Eigen Point-to-Plane algorithm, return quaternions?

Question

I am using Eigen to calculate the best fit of a set of points to a plane. What I need to do with this data, is then rotate the set of points so they lie flat, negating the rotation value.

My code is:

cv::Point2f plane_from_points(const std::vector<Vector3> & c)
{
    // copy coordinates to  matrix in Eigen format
    size_t num_atoms = c.size();
    Eigen::Matrix< Vector3::Scalar, Eigen::Dynamic, Eigen::Dynamic > coord(3, num_atoms);
    for (size_t i = 0; i < num_atoms; ++i) coord.col(i) = c[i];

    // calculate centroid
    Vector3 centroid(coord.row(0).mean(), coord.row(1).mean(), coord.row(2).mean());

    // subtract centroid
    coord.row(0).array() -= centroid(0); coord.row(1).array() -= centroid(1); coord.row(2).array() -= centroid(2);

    // we only need the left-singular matrix here
    //  http://math.stackexchange.com/questions/99299/best-fitting-plane-given-a-set-of-points

    auto svd = coord.jacobiSvd(Eigen::ComputeThinU | Eigen::ComputeThinV);
    Vector3 plane_normal = svd.matrixU().rightCols<1>();

    float x = plane_normal[0];
    float y = plane_normal[1];
    float z = plane_normal[2];


    float angle = atan2(x, z) * 180 / PI;
    float angle2 = atan2(y, z) * 180 / PI;    

    cv::Point ret(angle, angle2);    
    return ret;
}

Then, in C#, I convert the angle values to a quaternion, to rotate my object:

  public static Quaternion QuatFromEuler(double yaw, double pitch, double roll)
        {
            yaw = Deg2Rad(yaw);
            pitch = Deg2Rad(pitch);
            roll = Deg2Rad(roll);
            double rollOver2 = roll * 0.5f;
            double sinRollOver2 = (double)Math.Sin((double)rollOver2);
            double cosRollOver2 = (double)Math.Cos((double)rollOver2);
            double pitchOver2 = pitch * 0.5f;
            double sinPitchOver2 = (double)Math.Sin((double)pitchOver2);
            double cosPitchOver2 = (double)Math.Cos((double)pitchOver2);
            double yawOver2 = yaw * 0.5f;
            double sinYawOver2 = (double)Math.Sin((double)yawOver2);
            double cosYawOver2 = (double)Math.Cos((double)yawOver2);
            Quaternion result = new Quaternion();
            result.W = cosYawOver2 * cosPitchOver2 * cosRollOver2 + sinYawOver2 * sinPitchOver2 * sinRollOver2;
            result.X = cosYawOver2 * sinPitchOver2 * cosRollOver2 + sinYawOver2 * cosPitchOver2 * sinRollOver2;
            result.Y = sinYawOver2 * cosPitchOver2 * cosRollOver2 - cosYawOver2 * sinPitchOver2 * sinRollOver2;
            result.Z = cosYawOver2 * cosPitchOver2 * sinRollOver2 - sinYawOver2 * sinPitchOver2 * cosRollOver2;

            return result;
        }

This gives me:

angles: -177 -126
quat: -0.453834928533952,-0.890701198505913,-0.0233238317256566,0.0118840858439476

Which, when i apply it, looks nothing like it should. (I expect a roughly 45 degree rotation in one axis, I get a 180 degree flip)

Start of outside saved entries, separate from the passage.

Lemma rounded_mantissa_range (A D ex : Z) :
  0 <= A -> 0 < D -> ex <= rounded_exponent A D ex ->
  0 <= rounded_mantissa A D ex <= 2 ^ 53 /\
  (rounded_mantissa A D ex < 2 ^ 52 -> rounded_exponent A D ex = -1074) /\
  (-1074 <= Zdigits2 (A / D) + ex - 53 -> 2 ^ 52 <= rounded_mantissa A D ex).
Proof.
  intros HA HD He. unfold rounded_mantissa, rounded_exponent in *.
  set (mx := A / D) in *. set (e1 := fexp prec emax (Zdigits2 mx + ex)) in *.
  set (n1 := e1 - ex). set (m2 := rne A (D * 2 ^ n1)).
  assert (Hm : 0 <= mx) by (apply Z.div_pos; lia).
  assert (Pn : 0 < 2 ^ n1) by (apply Z.pow_pos_nonneg; lia).
  assert (M1 : A / (D * 2 ^ n1) = mx / 2 ^ n1).
  { unfold mx. rewrite Z.div_div; lia. }
  pose proof (rne_bounds A (D * 2 ^ n1) ltac:(nia) HA) as B2. fold m2 in B2.
  rewrite M1 in B2.
  pose proof (Zdigits2_nonneg mx) as Dn0. set (d := Zdigits2 mx) in *.
  assert (Ee : e1 = Z.max (d + ex - 53) (-1074)) by reflexivity.
  assert (M0 : 0 <= mx / 2 ^ n1) by (apply Z.div_pos; lia).
  assert (P52 : 2 ^ 52 < 2 ^ 53) by reflexivity.
  destruct (Z.le_gt_cases (-1074) (d + ex - 53)) as [Cn|Cs].
  - assert (Hm' : 0 < mx).
    { destruct (Z.eq_dec mx 0) as [Z0|]; [|lia]. unfold d in *. rewrite Z0 in *.
      cbn in Cn, Ee. lia. }
    pose proof (Zdigits2_bounds mx Hm') as Bd. fold d in Bd.
    pose proof (div_pow2_bounds mx d n1 ltac:(lia) Hm' Bd ltac:(lia)) as B1.
    replace (d - n1 - 1) with 52 in B1 by lia. replace (d - n1) with 53 in B1 by lia.
    repeat split; lia.
  - assert (B1 : mx / 2 ^ n1 < 2 ^ 52).
    { destruct (Z.eq_dec mx 0) as [Z0|NZ].
      { rewrite Z0, Z.div_0_l by lia. reflexivity. }
      pose proof (Zdigits2_bounds mx ltac:(lia)) as Bd. fold d in Bd.
      destruct (Z.lt_ge_cases n1 d) as [L|G].
      - pose proof (div_pow2_bounds mx d n1 ltac:(lia) ltac:(lia) Bd L) as B1.
        assert (2 ^ (d - n1) <= 2 ^ 52) by (apply Z.pow_le_mono_r; lia). lia.
      - assert (2 ^ d <= 2 ^ n1) by (apply Z.pow_le_mono_r; lia).
        rewrite Z.div_small by lia. reflexivity. }
    repeat split; lia.
Qed.

Lemma round_spec_unfold (s : bool) (A D ex : Z) :
  round_spec s A D ex =
  let e1 := rounded_exponent A D ex in
  let m2 := rounded_mantissa A D ex in
  let '(m3, e3) := if m2 =? 2 ^ 53 then (2 ^ 52, e1 + 1) else (m2, e1) in
  match m3 with
  | Z.pos p => if e3 <=? 971 then S754_finite s p e3 else S754_infinity s
  | _ => S754_zero s
  end.
Proof. reflexivity. Qed.

(** A finite result is a double: its mantissa is the rounded one up to the
    carry, and it is canonical. *)
Lemma round_spec_finite (s s' : bool) (A D ex : Z) (p : positive) (e : Z) :
  0 <= A -> 0 < D -> ex <= rounded_exponent A D ex ->
  round_spec s A D ex = S754_finite s' p e ->
  s' = s /\
  bounded prec emax p e = true /\
  rounded_exponent A D ex <= e /\
  Z.pos p * 2 ^ (e - rounded_exponent A D ex) = rounded_mantissa A D ex.
Proof.
  intros HA HD He. rewrite round_spec_unfold. cbv zeta.
  destruct (rounded_mantissa_range A D ex HA HD He) as (B & Sub & _).
  set (e1 := rounded_exponent A D ex) in *.
  set (m2 := rounded_mantissa A D ex) in *.
  assert (E1 : -1074 <= e1) by (unfold e1, rounded_exponent; rewrite fexp_eq; lia).
  assert (P52 : 2 ^ 52 < 2 ^ 53) by reflexivity.
  destruct (Z.eqb_spec m2 (2 ^ 53)) as [C|C].
  - change (2 ^ 52) with (Z.pos (2 ^ 52)%positive) at 1. cbv iota.
    destruct (Z.leb_spec (e1 + 1) 971); [|discriminate].
    intros [= <- <- <-]. repeat split; try lia.
    + apply bounded_iff. change (Zdigits2 (Z.pos (2 ^ 52))) with 53.
      rewrite fexp_eq. lia.
    + replace (e1 + 1 - e1) with 1 by lia. rewrite C. reflexivity.
  - destruct m2 as [|q|q] eqn:M; try discriminate.
    destruct (Z.leb_spec e1 971); [|discriminate].
    intros [= <- <- <-]. repeat split; try lia.
    + apply bounded_iff. split; [|lia].
      destruct (Z.lt_ge_cases (Z.pos q) (2 ^ 52)) as [Lt|Ge].
      * rewrite (Sub Lt) in *.
        pose proof (Zdigits2_le (Z.pos q) 52 ltac:(lia) ltac:(lia)).
        pose proof (Zdigits2_nonneg (Z.pos q)).
        rewrite fexp_eq. lia.
      * rewrite (Zdigits2_unique (Z.pos q) 53) by (change (2 ^ (53 - 1)) with (2 ^ 52); lia).
        rewrite fexp_eq. lia.
    + rewrite Z.sub_diag, Z.pow_0_r. lia.
Qed.

(** The sign of a rounding is the sign asked for, and it is no NaN. *)
Lemma round_spec_sign (s : bool) (A D ex : Z) :
  round_spec s A D ex = S754_zero s \/
  round_spec s A D ex = S754_infinity s \/
  exists p e, round_spec s A D ex = S754_finite s p e.
Proof.
  rewrite round_spec_unfold. cbv zeta.
  destruct (if _ =? _ then _ else _) as [m3 e3].
  destruct m3; auto. destruct (e3 <=? 971); eauto.
Qed.

Lemma Zdigits2_shift (m k : Z) : 0 < m -> 0 <= k -> Zdigits2 (m * 2 ^ k) = Zdigits2 m + k.
Proof.
  intros Hm Hk. pose proof (Zdigits2_bounds m Hm) as B.
  pose proof (Zdigits2_pos m Hm) as P.
  assert (0 < 2 ^ k) by (apply Z.pow_pos_nonneg; lia).
  apply Zdigits2_unique; [|nia].
  replace (Zdigits2 m + k - 1) with ((Zdigits2 m - 1) + k) by lia.
  rewrite !Z.pow_add_r by lia. nia.
Qed.

(** A value that is a double rounds to itself. *)
Lemma round_spec_exact (s : bool) (A D ex : Z) (M : positive) (E : Z) :
  0 < D -> ex <= E ->
  A = Z.pos M * 2 ^ (E - ex) * D ->
  bounded prec emax M E = true ->
  round_spec s A D ex = S754_finite s M E.
Proof.
  intros HD He EA Bd. apply bounded_iff in Bd. destruct Bd as [Can Max].
  assert (P : 0 < 2 ^ (E - ex)) by (apply Z.pow_pos_nonneg; lia).
  assert (Q : A / D = Z.pos M * 2 ^ (E - ex)).
  { rewrite EA. apply Z.div_mul. lia. }
  assert (Re : rounded_exponent A D ex = E).
  { unfold rounded_exponent. rewrite Q, Zdigits2_shift by lia.
    replace (Zdigits2 (Z.pos M) + (E - ex) + ex) with (Zdigits2 (Z.pos M) + E) by lia.
    exact Can. }
  assert (Rm : rounded_mantissa A D ex = Z.pos M).
  { unfold rounded_mantissa. rewrite Re. apply rne_exact; [nia|]. rewrite EA. ring. }
  rewrite round_spec_unfold. cbv zeta. rewrite Re, Rm.
  assert (Z.pos M < 2 ^ 53).
  { pose proof (Zdigits2_bounds (Z.pos M) ltac:(lia)) as B.
    rewrite fexp_eq in Can.
    assert (2 ^ Zdigits2 (Z.pos M) <= 2 ^ 53).
    { apply Z.pow_le_mono_r; lia. }
    lia. }
  destruct (Z.eqb_spec (Z.pos M) (2 ^ 53)); [lia|].
  destruct (Z.leb_spec E 971); [reflexivity|lia].
Qed.

Lemma quotient_exponent_le (m1 e1 m2 e2 : Z) :
  quotient_exponent m1 e1 m2 e2 <= e1 - e2.
Proof. unfold quotient_exponent. lia. Qed.

(** The Number value of an integer that is a double is that double. *)
Lemma of_int_exact (m : positive) (e : Z) :
  0 <= e -> bounded prec emax m e = true ->
  of_int (Z.pos m * 2 ^ e) = S754_finite false m e.
Proof.
  intros He Bd. assert (P : 0 < 2 ^ e) by (apply Z.pow_pos_nonneg; lia).
  unfold of_int. destruct (Z.ltb_spec (Z.pos m * 2 ^ e) 0); [nia|].
  rewrite round_ratio_spec by nia.
  pose proof (quotient_exponent_le (Z.pos m * 2 ^ e) 0 1 0) as Q.
  set (q := quotient_exponent _ _ _ _) in *.
  apply round_spec_exact; [lia|lia| |exact Bd].
  replace (e - q) with (e + - q) by lia. rewrite Z.pow_add_r by lia. ring.
Qed.

Lemma hundred_eq : hundred = S754_finite false 7036874417766400 (-46).
Proof. vm_compute. reflexivity. Qed.

(** [n] is the integer nearest to the double [y], not negative; of two
    integers at the same distance it is the larger. *)
Definition nearest_integer (y : number) (n : Z) : Prop :=
  match y with
  | S754_zero _ => n = 0
  | S754_finite false m e =>
    if 0 <=? e then n = Z.pos m * 2 ^ e
    else (2 * n - 1) * 2 ^ (- e) <= 2 * Z.pos m < (2 * n + 1) * 2 ^ (- e)
  | _ => False
  end.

I have tried switching the axes to check for coordinate space mismatch(which is likely), but I cannot get this to work. Am I doing something wrong?

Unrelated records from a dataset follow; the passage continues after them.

(** * Quantitative analysis engine (ai_analyzer/quant.py)

    A shallow embedding of [QuantAnalyzer]: technical indicators, performance
    metrics and the two rule-based backtests, with the properties of the
    specification stated and proved (or refuted) against it.

    Modelling conventions.
    - Python [float] and [int] values are idealised as exact rationals, in
      canonical form ([Qc]): equality of numbers is [=], and evaluation
      keeps fractions reduced.  Rounding error, infinities and NaN are
      outside the model, and so is [OverflowError]: statements that no
      exception is raised are made for values of bounded magnitude, where
      no operation of the source can overflow.
    - Where rounding decides a property, the function is also given over
      IEEE 754 binary64 numbers ([Binary64], on the primitive [float]),
      which is what the interpreter computes.
    - [math.sqrt] and the string parser behind [float(str)] belong to the
      Python runtime, not to this repository: they are parameters of the
      development ([Variable]s of the section below).
    - Exceptions are explicit: a function that can raise returns
      [result A], either [Ok a] or [Raise e].
    - Lists are indexed and sliced with Python's rules (negative indices
      count from the end, slice bounds are clamped), over [Z].
    - A history record is a [dict]: a finite map from field names to Python
      values ([None], a number or a string). *)

From Stdlib Require Import Floats.
From Stdlib Require Import QArith Qcanon Qcabs Qround ZArith List Lia Lqa Bool Sorted.
From stdpp Require Import gmap strings pretty numbers.
Import ListNotations.

Local Open Scope Z_scope.
Local Open Scope Qc_scope.

(** Integer literals and [int] values are read as numbers where one is
    expected. *)
Coercion Qc_of_Z : Z >-> Qc.

(** The comparisons of the source, as booleans. *)
Definition Qc_ltb (x y : Qc) : bool := bool_decide (x < y).
Definition Qc_leb (x y : Qc) : bool := bool_decide (x <= y).
Definition Qc_eqb (x y : Qc) : bool := bool_decide (x = y).
Notation "x <? y" := (Qc_ltb x y) : Qc_scope.
Notation "x <=? y" := (Qc_leb x y) : Qc_scope.
Notation "x =? y" := (Qc_eqb x y) : Qc_scope.

(** ** Exceptions *)

Inductive exn : Type :=
| KeyError | TypeError | ValueError | IndexError | ZeroDivisionError.

Inductive result (A : Type) : Type :=
| Ok (a : A)
| Raise (e : exn).
Arguments Ok {A} a.
Arguments Raise {A} e.

Definition bind {A B : Type} (m : result A) (k : A -> result B) : result B :=
  match m with
  | Ok a => k a
  | Raise e => Raise e
  end.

I have checked the 3d points that i pass into the algorithm, and they are correct, so my issue is either in the point-to-plane code, or the quaternion conversion. Any help would be much appreciated. Thank you.

Answer 1

If you want to calculate the quaternion which rotates one plane to another, simply compute the quaternion that rotates the normal to the other:

#include <Eigen/Geometry>

int main() {
    using namespace Eigen;
    // replace this by your actual plane normal:
    Vector3d plane_normal = Vector3d::Random().normalized();
    // Quaternion which rotates plane_normal to UnitZ, or the plane to the XY-plane:
    Quaterniond rotQ = Quaterniond::FromTwoVectors(plane_normal, Vector3d::UnitZ());

    std::cout << "Random plane_normal: " << plane_normal.transpose() << '\n';
    std::cout << "rotated plane_normal: " << (rotQ * plane_normal).transpose() << '\n';
}

Also, don't store your angles in degrees, ever (it may sometimes make sense to output them in degrees ...).

And more importantly: Stop using Euler Angles!